Presentation on “Privacy Disparity” @ Data & Society
Heng Xu and Nan Zhang visited Data & Society Research Institute in New York City and discussed how various privacy preserving techniques may disproportionately suppress information for minorities or mask health disparities.
The results of this work have recently published by Medical Care. Our research has demonstrated the extent to which one-size-fits-all privacy solutions will not serve all communities equally: To reliably identify health disparities, researchers inevitably need to access more private information from minorities. We call this “privacy disparity” which may arise from mandating the inclusion of identifier attributes like race and geolocation in a released healthcare dataset.
Specifically, we applied state-of-the-practice anonymization tools and state-of-the-art differential privacy techniques over real-world public health datasets. Our results demonstrated that, anonymization and differential privacy techniques may disproportionately suppress information for minorities or mask health disparities. Our research suggested that, without careful calibration for minority populations, these privacy tools and techniques could easily mask health disparities that are otherwise discoverable from the original data.

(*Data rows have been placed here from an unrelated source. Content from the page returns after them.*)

(** C10. A record returned by the lookup has [1] in its identifier field,
    and [1] is the identifier that was looked up. *)
Theorem find_user_id_field (ident : Z) (s s' : state) (l : loc) :
  find_user ident s = Ok (Ptr l) s' ->
  exists u,
    heap s' !! l = Some u /\
    id u = Some 1 /\
    id u = Some ident.
Proof.
  intros Hrun. destruct (Z.eq_dec ident 1) as [->|Hne].
  - rewrite find_user_found in Hrun. injection Hrun as <- <-.
    exists alice. rewrite heap_set_heap, lookup_insert_eq. auto.
  - rewrite find_user_not_found in Hrun by assumption. discriminate.
Qed.

Lemma find_user_id_field_witness :
  exists u,
    heap (final (find_user 1 (init ∅))) !! 1%positive = Some u /\
    id u = Some 1 /\
    id u = Some 1.
Proof.
  apply (find_user_id_field 1 (init ∅) (final (find_user 1 (init ∅))) 1%positive).
  reflexivity.
Defined.

(** * Further properties of the three functions *)

(** ** Shared lemmas *)

(** The address the lookup allocates at is not in use before the call. *)
Lemma fresh_not_live (h : gmap loc User) : h !! fresh (dom h) = None.
Proof. apply not_elem_of_dom, is_fresh. Qed.

(** The next allocation does not hand out the cell just allocated. *)
Lemma fresh_after_alloc (h : gmap loc User) (u : User) :
  fresh (dom (<[fresh (dom h) := u]> h)) <> fresh (dom h).
Proof.
  intros Heq. pose proof (fresh_not_live (<[fresh (dom h) := u]> h)) as Hfree.
  rewrite Heq, lookup_insert_eq in Hfree. discriminate.
Qed.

Policy Implications: Our findings indicate that regulators must carefully examine the privacy implications before mandating the inclusion of certain attributes like race and geolocation in a released dataset. For example, the Affordable Care Act requires all federally supported public health programs to collect data on race, ethnicity, sex, geographic location, etc., to the extent feasible. Although doing so could help identify health disparities, if the collected data are directly released without proper sanitization, the released data may introduce privacy disparities, causing further harm to underserved populations.